Bus Association Victoria director Chris Lowe said Wayne was an experienced driver whose sense of community responsibility kicked in immediately after the crash.
“He’s a hero in this whole affair. He managed to get [a number of] souls including himself off the bus and render assistance and care for them until such time the emergency services arrived,” he said.
Two teenage girls were airlifted to hospital with serious injuries.Credit:Nine News
“That’s just what bus and coach drivers do. They have an extraordinary sense of community of responsibility.”
Lowe said Wayne had been discharged from The Alfred hospital and had returned home to Ballarat, where he was nursing a sore leg and being supported by his wife and two sons.
He said Wayne went into shock following the crash but has received some counselling and is doing well.
Lowe said most people on board the bus were wearing seatbelts when it crashed, which had contributed to saving their lives.

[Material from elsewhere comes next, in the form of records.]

(** *** Slabs *)

Definition same_slab (s t : SlabRow) : Prop :=
  sl_digest t = sl_digest s ∧ sl_encryption_key t = sl_encryption_key s ∧ sl_min_shards t = sl_min_shards s ∧ sl_version t = sl_version s.

(** Only slabs differ: one row is added, or refreshed. *)
Record slab_inserted (digest : SlabID) (p : SlabPinParams) (d : db) (sid : Z) (existing : bool) (d' : db) : Prop := {
  si_rest : rest d' = rest d; si_account_slabs : account_slabs d' = account_slabs d;
  si_slab_sectors : slab_sectors d' = slab_sectors d; si_sectors : sectors d' = sectors d; si_hosts : hosts d' = hosts d;
  si_deltas : stats_deltas d' = stats_deltas d; si_seq : ∀ t, t ≠ "slabs"%string → currval t d' = currval t d;
  si_range : (0 < SP_MinShards p < 32768 ∧ 0 ≤ SP_Version p < 32768)%Z;
  si_row : ∃ row, slabs d' = <[sid := row]> (slabs d) ∧ sl_digest row = digest ∧
    (existing = true ∧ currval "slabs" d' = currval "slabs" d ∧ (∃ old, slabs d !! sid = Some old ∧ same_slab old row) ∨
     existing = false ∧ currval "slabs" d' = sid ∧ (currval "slabs" d < sid)%Z ∧ (∀ i s, slabs d !! i = Some s → sl_digest s ≠ digest) ∧
       sl_encryption_key row = SP_EncryptionKey p ∧ sl_min_shards row = SP_MinShards p ∧ sl_version row = SP_Version p) }.

Lemma insert_slab_commits digest p d :
  commits (insert_slab digest p) (λ r d', slab_inserted digest p d r.1 r.2 d') d.
Proof.
  unfold insert_slab. do 8 tx_step. apply andb_prop in H1 as [H1%Z.ltb_lt H2%Z.leb_le]. destruct (find_slab digest d) as [[sid s]|] eqn:Hf.
  - apply find_row_Some in Hf as [Hs Hd%N.eqb_eq]. tx_steps. cbn. split; try done; try lia. eexists. split; [done|]. split; [done|]. left.
    split; [done|]. split; [done|]. by exists s.
  - pose proof (find_row_None _ _ Hf) as Hno. tx_steps. cbn. split; try done.
    + intros t Ht. unfold currval. cbn. by rewrite lookup_insert_ne.
    + lia.
    + eexists. split; [done|]. split; [done|]. right. split; [done|]. split; [unfold currval at 1; cbn; by rewrite lookup_insert_eq|].
      split; [lia|]. split; [|done]. intros i s Hs. specialize (Hno _ _ Hs). by apply N.eqb_neq in Hno.
Qed.

Lemma insert_account_slab_commits a sid d :
  commits (insert_account_slab a sid) (λ added d',
    d' = set_account_slabs (λ _, account_slabs d') d ∧ account_slabs d' = <[(a, sid) := tt]> (account_slabs d) ∧
    added = negb (pinned_by a sid d)) d.
Proof.
  unfold insert_account_slab. tx_steps.
  - destruct u. split; [by destruct d|]. rewrite insert_id by done. split; [done|]. unfold pinned_by. by rewrite Heqo, bool_decide_eq_true_2 by (by eexists).
  - split; [done|]. split; [done|]. unfold pinned_by. by rewrite Heqo, bool_decide_eq_false_2 by (by intros [? ?]).
Qed.

Lemma insert_slab_sectors_commits sid ids i d :
  (0 ≤ i)%Z →
  commits (insert_slab_sectors sid i ids) (λ _ d',
    d' = set_slab_sectors (λ _, slab_sectors d') d ∧
    (∀ k, slab_sectors d' !! k = match slab_sectors d !! k with
       | Some v => Some v
       | None => if (k.1 =? sid)%Z && (i <=? k.2)%Z then ids !! Z.to_nat (k.2 - i) else None end) ∧
    ((∀ j, (i ≤ j)%Z → slab_sectors d !! (sid, j) = None) → ids ≠ [] → (i + Z.of_nat (length ids) ≤ 32768)%Z)) d.
Proof.
  revert i d. induction ids as [|id ids IH]; intros i d Hi.
  - cbn. tx_step. split; [by destruct d|]. split; [|done]. intros k. destruct (slab_sectors d !! k); [done|]. rewrite lookup_nil. by destruct (_ && _).
  - cbn [insert_slab_sectors]. tx_step.
    apply (commits_mono _ (λ _ d1, d1 = set_slab_sectors (λ _, slab_sectors d1) d ∧
      (∀ k, slab_sectors d1 !! k = match slab_sectors d !! k with Some v => Some v | None => if bool_decide (k = (sid, i)) then Some id else None end) ∧
      (slab_sectors d !! (sid, i) = None → (i < 32768)%Z))).
    { unfold insert_slab_sector. tx_steps.
      - split; [by destruct d|]. split; [|congruence]. intros k. destruct (slab_sectors d !! k) eqn:Ek; [done|]. rewrite bool_decide_eq_false_2; [done|]. congruence.
      - split; [done|]. split; [|lia]. cbn. intros k. destruct (decide (k = (sid, i))) as [->|Hk].
        + rewrite lookup_insert_eq, Heqo. by rewrite bool_decide_eq_true_2.
        + rewrite lookup_insert_ne by done. rewrite (bool_decide_eq_false_2 _ Hk). by destruct (slab_sectors d !! k). }
    intros _ d1 (E1 & L1 & B1). eapply commits_mono; [apply IH; lia|]. cbn beta. intros _ d2 (E2 & L2 & B2). split; [|split].
    + rewrite E2 at 1. rewrite E1. done.
    + intros [k1 k2]. rewrite L2, L1. cbn [fst snd]. destruct (slab_sectors d !! (k1, k2)); [done|].
      destruct (bool_decide_reflect ((k1, k2) = (sid, i))) as [[= -> ->]|Hk].
      * rewrite Z.eqb_refl, Z.leb_refl. cbn. by rewrite Z.sub_diag.
      * destruct (Z.eqb_spec k1 sid) as [->|]; cbn [andb]; [|done]. destruct (Z.leb_spec (i + 1) k2), (Z.leb_spec i k2); try lia; [|by destruct Hk; f_equal; lia|done].
        replace (Z.to_nat (k2 - i)) with (S (Z.to_nat (k2 - (i + 1)))) by lia. done.
    + intros Hnone _. destruct ids as [|id' ids]; [cbn; specialize (B1 (Hnone i ltac:(lia))); lia|].
      assert (∀ j, (i + 1 ≤ j)%Z → slab_sectors d1 !! (sid, j) = None) as Hnone1.
      { intros j Hj. rewrite L1, (Hnone j) by lia. rewrite bool_decide_eq_false_2; [done|]. intros [= ->]. lia. }
      specialize (B2 Hnone1 ltac:(done)). cbn [length] in *. lia.
Qed.

(** *** What a slab consists of *)

Definition of_root (root : Hash256) : PinnedSector := mkPinnedSector root 0 None.

Lemma slabDigest_roots v m ec ss :
  slabDigest_preimage v m ec ss = slabDigest_preimage v m ec (of_root <$> (PS_Root <$> ss)).
Proof. unfold slabDigest_preimage. do 3 f_equal. rewrite <-!list_fmap_compose. f_equal. Qed.
Lemma slab_ok_roots v m ec ss : slab_ok v m ec ss → slab_ok v m ec (of_root <$> (PS_Root <$> ss)).
Proof. intros ([Hv Hv'] & Hm & He & Hs). split_and!; try done. by rewrite <-list_fmap_compose, Forall_fmap. Qed.

(** The slab [id] has the sectors [ids], with the roots of its digest. *)
Record content (d : db) (id : Z) (s : SlabRow) (ids : list Z) (roots : list Hash256) : Prop := {
  co_rows : ∀ i, slab_sectors d !! (id, i) = if (0 <=? i)%Z then ids !! Z.to_nat i else None;
  co_roots : Forall2 (λ sec root, ∃ r, sectors d !! sec = Some r ∧ se_sector_root r = root) ids roots;
  co_digest : sl_digest s = slabDigest (sl_version s) (sl_min_shards s) (sl_encryption_key s) (of_root <$> roots);
  co_ok : slab_ok (sl_version s) (sl_min_shards s) (sl_encryption_key s) (of_root <$> roots);
  co_hashed : hashed (slabDigest_preimage (sl_version s) (sl_min_shards s) (sl_encryption_key s) (of_root <$> roots));
  co_shards : (0 < sl_min_shards s ≤ Z.of_nat (length ids) ∧ Z.of_nat (length ids) ≤ 32768)%Z }.

Lemma content_grow d d' id s s' ids roots :
  content d id s ids roots → same_slab s s' → sectors_grow d d' →
  (∀ i, slab_sectors d' !! (id, i) = slab_sectors d !! (id, i)) → content d' id s' ids roots.
Proof.
  intros [Hr Hs Hd Ho Hh Hb] (E1 & E2 & E3 & E4) Hg Hrows. split; rewrite ?E1, ?E2, ?E3, ?E4; try done.
  - intros i. by rewrite Hrows.
  - eapply Forall2_impl; [exact Hs|]. cbn. intros sec root (r & Hsec & <-). destruct (Hg _ _ Hsec) as (r' & ? & ? & _). eauto.
Qed.

Lemma content_length d id s ids roots : content d id s ids roots → length ids = length roots.
Proof. intros H. eapply Forall2_length, co_roots, H. Qed.

(** The number of sectors of a slab. *)
Definition rows_count (d : db) (id : Z) : Z := msum (λ k _, if (k.1 =? id)%Z then 1 else 0)%Z (slab_sectors d).

Lemma rows_count_list (id : Z) (ids : list Z) (m : gmap (Z * Z) Z) :
  (∀ i, m !! (id, i) = if (0 <=? i)%Z then ids !! Z.to_nat i else None) →
  msum (λ k _, if (k.1 =? id)%Z then 1 else 0)%Z m = Z.of_nat (length ids).
Proof.
  revert m. induction ids as [|x ids IH] using rev_ind; intros m Hm.
  - apply msum_zero. intros [k i] v Hk. cbn [fst]. destruct (Z.eqb_spec k id) as [->|]; [|done]. rewrite Hm, lookup_nil in Hk. by destruct (0 <=? i)%Z.
  - assert (m !! (id, Z.of_nat (length ids)) = Some x) as Hx.
    { rewrite Hm. destruct (Z.leb_spec 0 (Z.of_nat (length ids))); [|lia]. by rewrite Nat2Z.id, list_lookup_middle. }
    pose proof (msum_delete (λ k (_ : Z), if (k.1 =? id)%Z then 1 else 0)%Z m _ _ Hx) as Hd. cbn [fst] in Hd. rewrite Z.eqb_refl in Hd.
    rewrite (IH (delete (id, Z.of_nat (length ids)) m)) in Hd; [rewrite length_app; cbn [length]; lia|]. intros i.
    destruct (decide (i = Z.of_nat (length ids))) as [->|Hi].
    + rewrite lookup_delete_eq. destruct (0 <=? _)%Z; [|done]. by rewrite Nat2Z.id, lookup_ge_None_2.
    + rewrite lookup_delete_ne by congruence. rewrite Hm. destruct (Z.leb_spec 0 i); [|done].
      destruct (decide (Z.to_nat i < length ids)) as [Hlt|Hge]; [by rewrite lookup_app_l|]. rewrite !lookup_ge_None_2; [done|lia|].
      rewrite length_app. cbn. lia.
Qed.
Lemma rows_count_content d id s ids roots : content d id s ids roots → rows_count d id = Z.of_nat (length ids).
Proof. intros [Hr _ _ _ _ _]. by apply rows_count_list. Qed.

(** What the tables of slabs keep. *)
Record slabs_ok (d : db) : Prop := {
  sk_sectors : sectors_ok d;
  sk_digest : ∀ i j s t, slabs d !! i = Some s → slabs d !! j = Some t → sl_digest s = sl_digest t → i = j;
  sk_seq : ∀ i s, slabs d !! i = Some s → (i ≤ currval "slabs" d)%Z;
  sk_content : ∀ id s, slabs d !! id = Some s → ∃ ids roots, content d id s ids roots;
  sk_member : ∀ k v, slab_sectors d !! k = Some v → is_Some (slabs d !! k.1);
  sk_pin : ∀ k v, account_slabs d !! k = Some v → is_Some (slabs d !! k.2) }.

(** Slabs and their sectors stay. *)
Record slabs_grow (d d' : db) : Prop := {
  sg_slabs : ∀ id s, slabs d !! id = Some s → ∃ s', slabs d' !! id = Some s' ∧ same_slab s s';
  sg_rows : ∀ id i, is_Some (slabs d !! id) → slab_sectors d' !! (id, i) = slab_sectors d !! (id, i);
  sg_sectors : sectors_grow d d' }.

Lemma slabs_grow_refl d : slabs_grow d d.
Proof. split; [|done|apply sectors_grow_refl]. intros id s Hs. by exists s. Qed.
Lemma slabs_grow_trans d1 d2 d3 : slabs_grow d1 d2 → slabs_grow d2 d3 → slabs_grow d1 d3.
Proof.
  intros [A1 A2 A3] [B1 B2 B3]. split; [| |by eapply sectors_grow_trans].
  - intros id s Hs. destruct (A1 _ _ Hs) as (s1 & Hs1 & (? & ? & ? & ?)). destruct (B1 _ _ Hs1) as (s2 & Hs2 & (? & ? & ? & ?)).
    exists s2. split; [done|]. split_and!; congruence.
  - intros id i [s Hs]. rewrite B2, A2; [done|by eexists|]. destruct (A1 _ _ Hs) as (s1 & H1 & _). by eexists.
Qed.
Lemma slabs_grow_content d d' id s ids roots :
  slabs_grow d d' → slabs d !! id = Some s → content d id s ids roots → ∃ s', slabs d' !! id = Some s' ∧ same_slab s s' ∧ content d' id s' ids roots.
Proof.
  intros [A1 A2 A3] Hs Hc. destruct (A1 _ _ Hs) as (s' & Hs' & Hsame). exists s'. split_and!; [done..|].
  eapply content_grow; [done..|]. intros i. apply A2. by eexists.
Qed.
(** The row of an account changes by as much as its pins; so does its connect key, if
    the account is live. *)
Lemma totals_moved d d' id a x y keys' :
  totals_ok d → accounts d !! id = Some a → accounts d' = <[id := add_account_pinned x y a]> (accounts d) → connect_keys d' = keys' →
  (∀ b, account_data b d' = account_data b d + if (id =? b)%Z then x else 0)%Z →
  (∀ b, account_size b d' = account_size b d + if (id =? b)%Z then y else 0)%Z →
  (if is_live a then ∃ k, connect_keys d !! a_connect_key_id a = Some k ∧ keys' = <[a_connect_key_id a := add_key_pinned x y k]> (connect_keys d)
   else keys' = connect_keys d) →
  totals_ok d'.
Proof.
  intros [A1 A2] Ha Ea Ek Hx Hy Hkeys. split.
  - rewrite Ea. intros b r Hr Hl. destruct (decide (b = id)) as [->|Hne].
    + rewrite lookup_insert_eq in Hr. injection Hr as <-. cbn. rewrite Hx, Hy, Z.eqb_refl. by destruct (A1 _ _ Ha Hl) as [-> ->].
    + rewrite lookup_insert_ne in Hr by done. rewrite Hx, Hy. destruct (Z.eqb_spec id b); [congruence|]. rewrite !Z.add_0_r. by apply A1.
  - intros key k Hk. rewrite Ek in Hk. rewrite !(key_sum_update _ _ _ _ _ _ _ Ha Ea). cbn.
    destruct (is_live a) eqn:Hl; cbn [andb].
    + assert (is_live (add_account_pinned x y a) = true) as -> by done. cbn [andb]. destruct Hkeys as (k0 & Hk0 & ->).
      destruct (Z.eqb_spec (a_connect_key_id a) key) as [<-|Hne].
      * rewrite lookup_insert_eq in Hk. injection Hk as <-. cbn. destruct (A2 _ _ Hk0) as [-> ->]. split; lia.
      * rewrite lookup_insert_ne in Hk by done. destruct (A2 _ _ Hk) as [-> ->]. split; lia.
    + assert (is_live (add_account_pinned x y a) = false) as -> by done. cbn [andb]. rewrite Hkeys in Hk. destruct (A2 _ _ Hk) as [-> ->]. split; lia.
Qed.

(** ** Pinning slabs *)

(** A slab as the parameters describe it, pinned by the account, its sectors on hosts. *)
Definition pinned_as (a : Z) (p : SlabPinParams) (d : db) : Prop := ∃ sid s ids,
  slabs d !! sid = Some s ∧ row_of p s ∧ content d sid s ids (PS_Root <$> SP_Sectors p) ∧ is_Some (account_slabs d !! (a, sid)) ∧
  Forall (λ sec, ∃ r h, sectors d !! sec = Some r ∧ se_host_id r = Some h) ids.

Lemma pinned_as_grow a p d d' :
  slabs_grow d d' → (∀ k, is_Some (account_slabs d !! k) → is_Some (account_slabs d' !! k)) → pinned_as a p d → pinned_as a p d'.
Proof.
  intros Hg Ha (sid & s & ids & Hs & (K1 & K2 & K3 & K4) & Hc & Hp & Hh).
  destruct (slabs_grow_content _ _ _ _ _ _ Hg Hs Hc) as (s' & Hs' & (S1 & S2 & S3 & S4) & Hc'). exists sid, s', ids.
  split_and!; [done| |done|by apply Ha|].
  - split_and!; congruence.
  - eapply Forall_impl; [exact Hh|]. cbn. intros sec (r & h & Hr & Er). destruct (sg_sectors _ _ Hg _ _ Hr) as (r' & Hr' & _ & _ & Hk). eauto.
Qed.

(** The index of a sector is a SMALLINT, which bounds the size of a slab. *)
Definition max_slab_size : Z := 32768 * SectorSize.

(** Pinning a list of slabs. *)
Record slabs_pinned (a : Z) (ps : list SlabPinParams) (acc : Z * Z) (d d' : db) : Prop := {
  ps_rest : rest d' = rest d; ps_ok : slabs_ok d'; ps_grow : slabs_grow d d';
  ps_seq : ∀ t, t ∈ ["objects"; "contract_sectors_map"]%string → currval t d' = currval t d;
  ps_keys : ∀ h, h_public_key <$> hosts d' !! h = h_public_key <$> hosts d !! h;
  ps_pins : ∀ k, is_Some (account_slabs d !! k) → is_Some (account_slabs d' !! k);
  ps_done : Forall (λ p, pinned_as a p d') ps;
  ps_counts : counts_ok d → counts_ok d';
  ps_data : ∀ b, account_data b d' = (account_data b d + if (a =? b)%Z then acc.1 else 0)%Z;
  ps_size : ∀ b, account_size b d' = (account_size b d + if (a =? b)%Z then acc.2 else 0)%Z;
  ps_bound : (0 ≤ acc.1 ≤ Z.of_nat (length ps) * max_slab_size ∧ 0 ≤ acc.2 ≤ Z.of_nat (length ps) * max_slab_size)%Z }.
(** ** Slabs that nobody refers to *)

(** The tables without the slabs of [l], which no account pins and no object has. *)
Record orphans_deleted (l : list Z) (d d' : db) : Prop := {
  or_nodup : NoDup l;
  or_deletable : ∀ id, id ∈ l → deletable d id = true;
  or_slabs : slabs d' = delete_rows (λ id _, bool_decide (id ∈ l)) (slabs d);
  or_sectors : sectors d' = delete_rows (λ id _, candidate_sector l d id) (sectors d);
  or_rows : ∀ k v, slab_sectors d' !! k = Some v ↔ slab_sectors d !! k = Some v ∧ k.1 ∉ l ∧ candidate_sector l d v = false;
  or_account_slabs : account_slabs d' = account_slabs d; or_accounts : accounts d' = accounts d; or_keys : connect_keys d' = connect_keys d;
  or_contracts : contracts d' = contracts d ∧ contract_sectors_map d' = contract_sectors_map d;
  or_objects : objects d' = objects d; or_object_slabs : object_slabs d' = object_slabs d;
  or_seq : ∀ t, t ≠ "stats_deltas"%string → currval t d' = currval t d;
  or_hosts : ∀ h, h_public_key <$> hosts d' !! h = h_public_key <$> hosts d !! h;
  or_stats : ∀ n, stat n d' = (stat n d
    - (if String.eqb statPinnedSectors n then count_if (λ id s, candidate_sector l d id && is_pinned s) d else 0)
    - (if String.eqb statUnpinnedSectors n then count_if (λ id s, candidate_sector l d id && is_unpinned s) d else 0)
    - (if String.eqb statUnpinnableSectors n then count_if (λ id s, candidate_sector l d id && is_unpinnable s) d else 0)
    - (if String.eqb statSlabs n then Z.of_nat (length l) else 0))%Z;
  or_unpinned : ∀ h r, hosts d !! h = Some r → ∃ r', hosts d' !! h = Some r' ∧
    h_unpinned_sectors r' = (h_unpinned_sectors r - count_if (λ id s, candidate_sector l d id && unpinned_on h s) d)%Z }.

The badly damaged truck and bus that collided in Bacchus Marsh.Credit:AAP
“The situation could have been a whole lot worse had it not been a seatbelted bus or had more students not been wearing seatbelts,” he said.
Oliver, the tow truck driver, agreed, saying some girls were stuck hanging from their seats, with fellow students assisting in the rescue. He said one girl’s leg had been partially amputated.
Images of the crash site taken hours after the accident show debris, suitcases and other personal belongings strewn all over the grassy embankment. Paramedics treated more than 30 people at the scene.
Ben Amor, the owner of the bus company, also drove to the crash site in a coach to take some students to Ballarat Base Hospital as ambulance crews struggled to transport all of those involved.
Fourteen students and three staff remained in hospital on Thursday afternoon.
Three students who were taken to the Royal Children’s Hospital were in a stable condition on Friday, including a girl with lower-body injuries.
The truck driver, a man aged in his 50s, remained at Royal Melbourne Hospital in stable condition on Friday after suffering lower-body injuries.
Loreto College opened on Thursday to provide counselling and support to students, despite the public holiday to mark the death of Queen Elizabeth II.
In a statement, the school said the students and their families had been overwhelmed and heartened by the support of the Ballarat community.
An image shared online by the college showed a shrine decorated with blue and pink silk cloth, candles, fairy lights and flowers.
“We extend our sincere thanks to all and continue to keep all those recovering in our prayers,” the school said.
On Thursday, the college warned parents and members of the public against making donations online after becoming aware of a fundraising campaign using the school’s logo without permission.
The fundraiser, which had been set up on the popular online platform GoFundMe, has since been taken down.